Postby Mike88 » October 26th, 2020, 8:45 am

Arborbridge wrote:
Mike88 wrote:The cynic in me thinks that free school meals frees up more money for scratch cards, cigarettes and booze. Are children really going hungry through lack of money or is it because parents are unable to budget choosing to spend benefit money on other things? Is it really the government's responsibility to feed children or is it the parents?


I don't remember such questions being asked - particularly not amongst the wealthy denizens of TLF - when we had "eat out to help out" which largely helped the middle classes who had money to spend.
We haven't raised all these pseudo moral issues during other financial interventions with the exception of disagreements here concerning Tesco paying its dividend.
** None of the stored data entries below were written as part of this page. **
(** Each device is mounted where the last line of the table that names its
    node, or the mapper node of its LUKS container, says, and not mounted if no
    line does; nothing else changes but whether it is unlocked. *)
Definition refresh_spec (ds : list Device) (table : option text) (ds' : list Device) : Prop :=
  let lines := match table with Some file => fgets_lines 1023 [] file | None => [] end in
  ∀ j d, ds !! j = Some d → ∃ u,
    ds' !! j = Some (mounted_last (omap (line_hit ds j) lines)
                       (clear_mounted d <| is_unlocked := u |>)).

(** the scan of the mount table meets [refresh_spec] for the table the kernel
    showed. *)
Theorem refresh_reads_mounts `{Kernel} w :
  match mountd_refresh_mount_state w with
  | Ok _ w' => ∃ h, refresh_spec (devices (md w)) (answer h ReadMounts) (devices (md w'))
  | Fault _ => False
  end.
Proof.
  apply (wp_refresh_mounts w (fun _ w' =>
    ∃ h, refresh_spec (devices (md w)) (answer h ReadMounts) (devices (md w')))).
  intros w' h Hh. by exists h.
Qed.

(** a mount request that fails after opening a LUKS container closes it
    again, unless it fails because the caller's user or the mount directory is
    missing or the container's file system has an empty name. *)
Theorem failed_mount_closes_luks `{Kernel} short base w path uid pass i d e w' :
  Inv short base w →
  mountd_find_device (md w) path = Some i → devices (md w) !! i = Some d →
  luks_opened_by_us d = false →
  mountd_do_mount path uid pass MOUNT_POINT_LEN 256 w = Ok (inl e) w' →
  ∃ d', devices (md w') !! i = Some d' ∧
    (luks_opened_by_us d' = true → inner_fs_type d' = [] ∨ leak_point w').
Proof.
  intros HI Hf Hd Ho Hr.
  assert (Hw : wp no_fault (mountd_do_mount path uid pass MOUNT_POINT_LEN 256) (fun r w' =>
    match r with
    | inl _ => ∃ d', devices (md w') !! i = Some d' ∧
        (luks_opened_by_us d' = true → inner_fs_type d' = [] ∨ leak_point w')
    | inr _ => True
    end) w).
  { eapply (wp_do_mount short base i d); [done..| |done].
    intros e' d' w1 Hs _ Hlk. exists d'. split; [by eapply slot_lookup|].
    intros Hop. destruct (Hlk Hop) as [|[|]]; auto. congruence. }
  unfold wp in Hw. by rewrite Hr in Hw.
Qed.

(** ** Executions *)

(** A kernel on which every call succeeds, except that a user may be unknown;
    the bus client ":1.1" is user 1000 and every other client user 1001. *)
Definition probe_kernel (pw : Z → option (text * Z)) (mounts : option text) : Kernel := {|
  answer := fun _ c =>
    match c return result c with
    | CryptInit _ | CryptLoad _ | CryptActivate _ _ | CryptInitByName _
    | CryptDeactivate _ => 0
    | CryptStatus _ => false
    | Stat _ | BlkidProbeFile _ | BlkidSafeProbe _ => true
    | BlkidLookupType _ => Some (str "ext4")
    | GetPwUid uid => pw uid
    | Mkdir _ _ | Rmdir _ | Mount _ _ _ _ _ | Umount _ => 0
    | ReadMounts => mounts
    | OpenDev _ => true
    | IoctlEject _ => false
    | OpenWrite _ => true
    | WriteOne _ => tt
    | GetUnixUser s => Some (if decide (s = str ":1.1") then 1000 else 1001)
    | SendReply _ | EmitSignal _ => tt
    end;
  strerror := fun _ => str "error"
|}.

Definition some_user (uid : Z) : option (text * Z) := Some (str "user", uid).

(** A partition on a USB device. *)
Definition usb_part (action : string) (node : text) (fs : string) : udev_device := {|
  u_action := Some (str action);
  u_devnode := Some node;
  u_devtype := Some (str "partition");
  u_prop := fun p =>
    if decide (p = str "ID_BUS") then Some (str "usb")
    else if decide (p = str "ID_FS_TYPE") then Some (str fs)
    else if decide (p = str "ID_FS_LABEL") then Some (str "../data")
    else None;
  u_parent_disk := None;
  u_removable := None
|}.

Definition plug (node : text) (fs : string) : event :=
  EvMonitor (Some (usb_part "add" node fs)).

Definition method_call (name : string) (from : string) (path : text) (pass : option text) : event :=
  EvBus [{|
    is_method_call := true;
    interface := Some MOUNTD_DBUS_INTERFACE;
    member := Some (str name);
    signature := Some (if pass then str "ss" else str "s");
    arg_s := Some path;
    arg_ss := (fun p => (path, p)) <$> pass;
    sender := Some (str from)
  |}].

Definition observe {A} (r : res World unit) (f : World → A) : option A :=
  match r with Ok _ w => Some (f w) | Fault _ => None end.

Definition m0 : MountDaemon := mkMountDaemon [] false false [] false.

Definition sdb1 : text := str "/dev/sdb1".

(** The replies and signals sent, oldest first. *)
Definition bus_out (w : World) : list (reply + signal) :=
  rev (omap (fun c => match c with
    | SendReply r => Some (inl r)
    | EmitSignal s => Some (inr s)
    | _ => None
    end) (calls w)).

Lemma device_paths_distinct_witness :
  let K := probe_kernel some_user None in
  let es := [plug sdb1 "vfat"; plug (str "/dev/sdc1") "ext4"; plug sdb1 "vfat"] in
  nodes_fit [Some (usb_part "add" (str "/dev/sdd1") "ntfs")] es ∧
  match daemon None true true [Some (usb_part "add" (str "/dev/sdd1") "ntfs")] es (mkWorld m0 []) with
  | Ok _ w => NoDup (dev_path <$> devices (md w))
  | Fault _ => False
  end.
Proof.
  intros K es.
  assert (Hf : nodes_fit [Some (usb_part "add" (str "/dev/sdd1") "ntfs")] es).
  { split.
    - apply Forall_singleton. intros d [= <-] n [= <-] _. apply Nat.ltb_lt. reflexivity.
    - repeat (apply Forall_cons; split; [intros n [= <-] _; apply Nat.ltb_lt; reflexivity|]).
      apply Forall_nil_2. }
  split; [exact Hf|]. apply (@device_paths_distinct K None true true _ es m0 Hf).
Defined.

(** One device, formatted ext4 inside a LUKS container, not mounted. *)
Definition luks_stick : Device :=
  setup_luks_fields (usb_part "add" sdb1 "crypto_LUKS") sdb1
    (empty_device <| dev_path := sdb1 |> <| label := str "../data" |>
                  <| fs_type := str "crypto_LUKS" |>).

Definition one_device (d : Device) : World :=
  mkWorld (mkMountDaemon [d] true true (str "/media") false) [].

Lemma one_device_inv `{Kernel} d : wf_dev d → Inv True (str "/media") (one_device d).
Proof.
  intros Hd. constructor; simpl; [unfold MAX_DEVICES; lia|by constructor|done|constructor|].
  intros _. apply NoDup_singleton.
Qed.

Lemma wf_luks_stick : wf_dev luks_stick.
Proof.
  constructor; try (apply Nat.ltb_lt; reflexivity). split; intros E; [discriminate|].
  by destruct E.
Qed.

Lemma wf_mounted_stick : wf_dev (mark_mounted (str "/media/user/data") luks_stick).
Proof. by apply wf_mark_mounted; [apply wf_luks_stick|]. Qed.


Lemma unmount_outcome_witness :
  let K := probe_kernel some_user None in
  let w := one_device (mark_mounted (str "/media/user/data") luks_stick) in
  Inv True (str "/media") w ∧
  match mountd_do_unmount sdb1 256 w with
  | Ok r w' => unmount_spec w sdb1 r w'
  | Fault _ => False
  end.
Proof.
  intros K w. assert (Hi : Inv True (str "/media") w) by apply one_device_inv, wf_mounted_stick.
  split; [exact Hi|]. apply (@unmount_outcome K True (str "/media") w sdb1 Hi).
Defined.

Lemma eject_outcome_witness :
  let K := probe_kernel some_user None in
  let w := one_device (mark_mounted (str "/media/user/data") luks_stick) in
  Inv True (str "/media") w ∧
  match mountd_do_eject linux_eject sdb1 256 w with
  | Ok r w' => eject_spec w sdb1 r w' ∧ Inv True (str "/media") w'
  | Fault _ => False
  end.
Proof.
  intros K w. assert (Hi : Inv True (str "/media") w) by apply one_device_inv, wf_mounted_stick.
  split; [exact Hi|]. apply (@eject_outcome K True (str "/media") w sdb1 Hi).
Defined.

(** A kernel on which the mount itself fails. *)
Definition refusing_kernel : Kernel := {|
  answer := fun h c =>
    match c return result c with
    | Mount _ _ _ _ _ => 32
    | c' => @answer (probe_kernel some_user None) h c'
    end;
  strerror := fun _ => str "Broken pipe"
|}.

Lemma failed_mount_closes_luks_witness :
  let K := refusing_kernel in
  let w := one_device luks_stick in
  ∃ w', Inv True (str "/media") w ∧ luks_opened_by_us luks_stick = false ∧
    mountd_do_mount sdb1 1000 (str "secret") MOUNT_POINT_LEN 256 w =
      Ok (inl (str "mount failed: Broken pipe")) w' ∧
    ∃ d', devices (md w') !! 0%nat = Some d' ∧
      (luks_opened_by_us d' = true → inner_fs_type d' = [] ∨ leak_point w').
Proof.
  intros K w. eexists. assert (Hi : Inv True (str "/media") w) by apply one_device_inv, wf_luks_stick.
  split; [exact Hi|]. split; [reflexivity|]. split; [vm_compute; reflexivity|].
  apply (@failed_mount_closes_luks K True (str "/media") w sdb1 1000 (str "secret") 0%nat luks_stick
    (str "mount failed: Broken pipe") _ Hi); vm_compute; reflexivity.
Defined.

(** A mount request of a user without a passwd entry leaves the LUKS
    container it opened open: the request fails, and the device is unlocked with
    no call to close it. *)
Theorem luks_left_open :
  let K := probe_kernel (fun _ => None) None in
  observe (daemon None true true []
    [plug sdb1 "crypto_LUKS"; method_call "Mount" ":1.1" sdb1 (Some (str "secret"))] (mkWorld m0 []))
    (fun w => (bus_out w,
               map (fun d => (is_mounted d, is_unlocked d, luks_opened_by_us d)) (devices (md w)),
               existsb (fun c => match c with CryptDeactivate _ => true | _ => false end) (calls w)))
  = Some ([inr (DeviceAdded sdb1 (str "../data") (str "crypto_LUKS"));
           inl (RResult false (str "Cannot resolve UID 1000"))],
          [(false, true, true)], false).
Proof. vm_compute. reflexivity. Qed.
If we can afford to give a subsidy to the middle classes and plough billions into businesses, why can't we raise a relatively small sum to help in what is clearly an urgent and real need? Not only that, I see it as just as valid way of stimulating the economy as these other interventions. The only difference is that we are helping the poor instead of the middle classes - but it's still benefitting everyone in the economy, particularly those in low paid jobs in the catering industry who are also struggling. In that sense, it is a no brainer - there are so many winners, yes: even the moaning middle benefit indirectly.

People who object do seem to be on the wrong side of the argument, and letting their class prejudice show.

PS Mike88 this not all aimed at you, but your post just sparked a series of thoughts :)

Arb.


This argument, or a version of it, has been played out in my household for over 30 years. My wife is from a Council estate and, after leaving University in the early 1970's, became firstly a social worker and then a teacher in an area of social need. (She worked for the WHO in between as a researcher again dealing with deprived communities). Most of the residents were unemployed and happily chose to be living on Benefits as a lifestyle choice. My wife didn't blink an eye when parents brought their children to school, drunk in their pajamas or spent their Benefit money on booze, fags, scratchcards and top ups for their mobile phones. It was of no consequence to her that single mothers claimed not to live with their partners and gave separate parental addresses so that Benefit entitlement could be maximised or that they went home from the school gate to watch daytime TV on Sky. Her school was situated at the end of a cul de sac where the Police would not go to deal with the drug dealers that inhabited the neighbourhood. One thing that stood out to her was that the children were not neglected in the majority of cases and that was her major concern.

She is of the opinion that people should get what they can from the Benefit system. Where we differ is that I believe the Benefit system should be to provide the essentials in life - food, heating and housing. Where we agree is that no children should go hungry if parents budgeted responsibly. Her school even ran parents classes teaching parents how to budget and shop sensibly.

The mainly middle classes who are calling for free school meals for children during the holidays simply don't understand what is going on. Furthermore the government has already given local authorities further money partly for this purpose and even increased Universal credit. Should government offer free school meals during the school holidays - emphatically not in my opinion.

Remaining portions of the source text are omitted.